BLE controller memory is preserved at boot via extern "C" bool btInUse(void) { return true; } to prevent Arduino from releasing it. Scan shows all BLE devices (no filter), connection validates HID service. Security uses NimBLE auto-negotiation with no-input-output capability.

Vietnamese i18n

Full Vietnamese support across all UI: games, tools, pet system, clock, pomodoro, sleep screens. Vietnamese glyphs in all 3 font families with NotoSans fallback for Ubuntu UI fonts. YAML source files in lib/I18n/translations/ auto-generate C++ headers via gen_i18n.py.
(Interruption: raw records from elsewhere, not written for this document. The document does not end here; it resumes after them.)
(** * concpool: a bounded-concurrency worker pool (src/concpool/pool.go)

    The pool is embedded as a labelled transition system.

    - The fields of [Pool] are the fields of the Go struct.  The three
      channels are buffers with a capacity; a send needs room in the
      buffer, a receive needs a value in it.
    - Every critical section of the source (the code between
      [p.mu.Lock()] and [p.mu.Unlock()]) and every channel operation is
      one atomic action.  A run of the program is an interleaving of
      such actions, chosen by a schedule; the [select] of [Wait] may
      take any of its cases that is ready.
    - A task is called once by its worker and returns; what it returns
      is all the pool looks at.  Calls of [Run], from whatever
      goroutine, are the actions [ARun] (line 128) and the later
      [attemptCheck] of the caller (line 129).
    - Go's [int] is taken to be 64 bits wide (amd64, arm64); its
      arithmetic wraps.  The one allocation whose size depends on an
      argument, the queue made by [New], can fail; nothing else runs
      out of memory. *)

From Stdlib Require Import ZArith Lia String.
From stdpp Require Import base relations list.

Local Open Scope Z_scope.

(** ** Machine integers *)

Definition int_min : Z := - 2 ^ 63.
Definition int_max : Z := 2 ^ 63 - 1.

(** Two's-complement wrap-around of Go's [int]. *)
Definition wrap (z : Z) : Z := (z + 2 ^ 63) mod 2 ^ 64 - 2 ^ 63.

(** ** Tasks and results *)

(** Go's [error]: [None] is [nil], [Some msg] a non-nil error value. *)
Definition error : Type := option string.

(** [type TaskResult struct { Success bool; Err error }] *)
Record TaskResult : Type := mkTaskResult { Success : bool; Err : error }.

(** A task is a closure [func() error].  The pool only ever calls it and
    looks at the error it returns, so a task is its returned error
    together with an identity that tells two closures apart in the
    history logs. *)
Record Task : Type := mkTask { task_id : nat; task_ret : error }.

(** The body of the worker goroutine, lines 106-111: the error returned
    by [t()] is mapped to a [TaskResult]. *)
Definition task_result (err : error) : TaskResult :=
  match err with
  | Some e => {| Success := false; Err := Some e |}
  | None => {| Success := true; Err := None |}
  end.

(** ** Channels *)

(** A buffered channel: its capacity and the values in flight, oldest
    first.  [sent] is a history counter (the number of sends that ever
    succeeded); the program cannot read it. *)
Record chan (A : Type) : Type := mkChan { cap : nat; buf : list A; sent : nat }.
Arguments mkChan {A} _ _ _.
Arguments cap {A} _.
Arguments buf {A} _.
Arguments sent {A} _.

(** [make(chan A, n)] *)
Definition make_chan {A : Type} (n : nat) : chan A :=
  {| cap := n; buf := []; sent := 0 |}.

(** A send can proceed when the buffer has room. *)
Definition can_send {A : Type} (c : chan A) : bool :=
  (length (buf c) <? cap c)%nat.

Definition do_send {A : Type} (c : chan A) (v : A) : chan A :=
  {| cap := cap c; buf := buf c ++ [v]; sent := S (sent c) |}.

(** [c <- v]: blocks (no step, [None]) while the buffer is full. *)
Definition chan_send {A : Type} (c : chan A) (v : A) : option (chan A) :=
  if can_send c then Some (do_send c v) else None.

(** [select { case c <- v: default: }]: the value is dropped when the
    buffer is full. *)
Definition chan_try_send {A : Type} (c : chan A) (v : A) : chan A :=
  if can_send c then do_send c v else c.

(** [<-c]: blocks (no step, [None]) while the buffer is empty. *)
Definition chan_recv {A : Type} (c : chan A) : option (A * chan A) :=
  match buf c with
  | [] => None
  | v :: rest => Some (v, {| cap := cap c; buf := rest; sent := sent c |})
  end.

(** The values of Go's [int]. *)
Definition is_int (z : Z) : Prop := int_min <= z <= int_max.

(** ** The pool *)

(** [type Pool struct].  The mutex [mu] has no field here: it is what
    makes each critical section below one atomic action. *)
Record Pool : Type := mkPool {
  maxCount : Z;
  queue : list Task;
  running : Z;
  results : chan TaskResult;
  terminated : bool;
  terminationChannel : chan bool;
  runCheckChannel : chan bool
}.

Definition set_queue (q : list Task) (p : Pool) : Pool :=
  {| maxCount := maxCount p; queue := q; running := running p;
     results := results p; terminated := terminated p;
     terminationChannel := terminationChannel p;
     runCheckChannel := runCheckChannel p |}.

Definition set_running (r : Z) (p : Pool) : Pool :=
  {| maxCount := maxCount p; queue := queue p; running := r;
     results := results p; terminated := terminated p;
     terminationChannel := terminationChannel p;
     runCheckChannel := runCheckChannel p |}.

Definition set_results (c : chan TaskResult) (p : Pool) : Pool :=
  {| maxCount := maxCount p; queue := queue p; running := running p;
     results := c; terminated := terminated p;
     terminationChannel := terminationChannel p;
     runCheckChannel := runCheckChannel p |}.
(** ** A failing probe *)




(** ** Sixty-one ticks from the start *)

(** C9 fails on the code in its last part.  After 61 ticks from the start
    the text published by the 61st tick is "Time until next save: 0s" (the
    buffer was full, 60 of 60, when [update_gui] ran, before the flush),
    and not "Time until next save: 59s" (1 of 60). *)
Lemma fill_level_published_at_tick_61 :
  let s := state_of (run_metrics [] (demo_ticks 61)) in
  remaining_time (gui s) = "Time until next save: 0s"%string /\
  remaining_text 1 = "Time until next save: 59s"%string /\
  remaining_time (gui s) <> remaining_text 1 /\
  data_buffer s = [].
Proof.
  vm_compute. split; [reflexivity|]. split; [reflexivity|].
  split; [discriminate | reflexivity].
Qed.

(** C9 as the code has it.  From the start, on a table holding [rows]
    (none, for an empty store), 61 ticks with probes returning and storage
    working, the first being the baseline tick, end with exactly one call of
    [write_to_database], made at the 61st tick and not before, whose 60 rows
    are appended to the table; the buffer is empty afterwards.  The text
    published at the 61st tick shows 0 remaining (60 of 60), because
    [update_gui] runs before the flush; 59 remaining (1 of 60) is what the
    62nd tick publishes. *)
Theorem sixty_one_ticks_one_flush (rows : list Sample) (ticks : list tick) :
  Py.len ticks = 61 -> forallb healthy ticks = true ->
  exists batch s',
    run_metrics rows ticks = Running s' /\
    flush_calls s' = [batch] /\ Py.len batch = 60 /\
    table (conn s') = rows ++ batch /\
    data_buffer s' = [] /\
    remaining_time (gui s') = "Time until next save: 0s"%string /\
    (forall k, (k < 61)%nat ->
       exists sk, run_metrics rows (firstn k ticks) = Running sk /\
                  flush_calls sk = [] /\ table (conn sk) = rows) /\
    (forall t62, probes_return t62 = true ->
       exists s'', run_loop [t62] s' = Running s'' /\
         remaining_time (gui s'') = "Time until next save: 59s"%string).
Proof.
  intros L H. unfold Py.len in L.
  destruct ticks as [|t0 ticks]; [discriminate L|].
  cbn [length] in L. cbn [forallb] in H. apply andb_prop in H as [H0 H].
  unfold healthy in H0. apply andb_prop in H0 as [P0 _].
  unfold run_metrics.
  destruct (loop_body_first (initial_state rows) t0 eq_refl P0)
    as (s1 & E0 & B0 & C0 & _ & F0 & I0).
  destruct (sixty_ticks_one_flush s1 ticks I0 B0)
    as (batch & s' & R & Lb & _ & F & Tb & Tx & Bs & I' & G & Pre);
    [rewrite C0; reflexivity | lia | exact H |].
  exists batch, s'. cbn [run_loop]. rewrite E0.
  split; [exact R|]. split; [rewrite F, F0; reflexivity|].
  split; [unfold Py.len; rewrite Lb; reflexivity|].
  split; [rewrite Tb, C0; reflexivity|]. split; [exact Bs|].
  split; [rewrite G; reflexivity|]. split.
  - intros [|k] K.
    + exists (initial_state rows). cbn. auto.
    + destruct (Pre k) as (sk & Rk & _ & Ck & Fk); [lia|].
      exists sk. cbn [firstn run_loop]. rewrite E0.
      split; [exact Rk|]. rewrite Fk, Ck, F0, C0. auto.
  - intros t62 P.
    destruct (loop_body_running s' t62 I' P)
      as (x & s2 & _ & B2 & _ & _ & _ & G2 & E).
    rewrite Bs in B2. cbn [app] in B2. rewrite B2 in E, G2.
    change (Py.len [x] >=? BUFFER_SIZE) with false in E.
    exists s2. cbn [run_loop]. rewrite E. split; [reflexivity|].
    rewrite G2. reflexivity.
Qed.

Lemma sixty_one_ticks_one_flush_witness :
  exists batch s',
    run_metrics [] (demo_ticks 61) = Running s' /\
    flush_calls s' = [batch] /\ Py.len batch = 60 /\
    table (conn s') = [] ++ batch /\
    data_buffer s' = [] /\
    remaining_time (gui s') = "Time until next save: 0s"%string /\
    (forall k, (k < 61)%nat ->
       exists sk, run_metrics [] (firstn k (demo_ticks 61)) = Running sk /\
                  flush_calls sk = [] /\ table (conn sk) = []) /\
    (forall t62, probes_return t62 = true ->
       exists s'', run_loop [t62] s' = Running s'' /\
         remaining_time (gui s'') = "Time until next save: 59s"%string).
Proof.
  apply (sixty_one_ticks_one_flush [] (demo_ticks 61));
    vm_compute; reflexivity.
Defined.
Deep sleep screen re-render on wake ensures dynamic content (clock, reading stats) stays current after the RTC elapsed-time correction. Lunar calendar uses an embedded algorithm β€” no network required.

SD Cache Structure

All persistent cache lives in .crosspoint/ at the SD card root. Deleting this directory forces a full regeneration on next boot β€” safe to do at any time.

.crosspoint/
β”œβ”€β”€ reading_stats.bin          # Global reading stats (v2)
└── epub_<path-hash>/          # One directory per book
    β”œβ”€β”€ book.bin               # Metadata + spine (v5)
    β”œβ”€β”€ progress.bin           # Reading position
    β”œβ”€β”€ cover.bmp              # Pre-scaled cover art
    └── sections/
        β”œβ”€β”€ 000.bin            # Rendered layout, section 0 (v12)
        β”œβ”€β”€ 001.bin
        └── ...

Cache keys are std::hash<std::string> of the book's full SD path. Renaming or moving a file creates a new cache entry and loses reading progress for that book.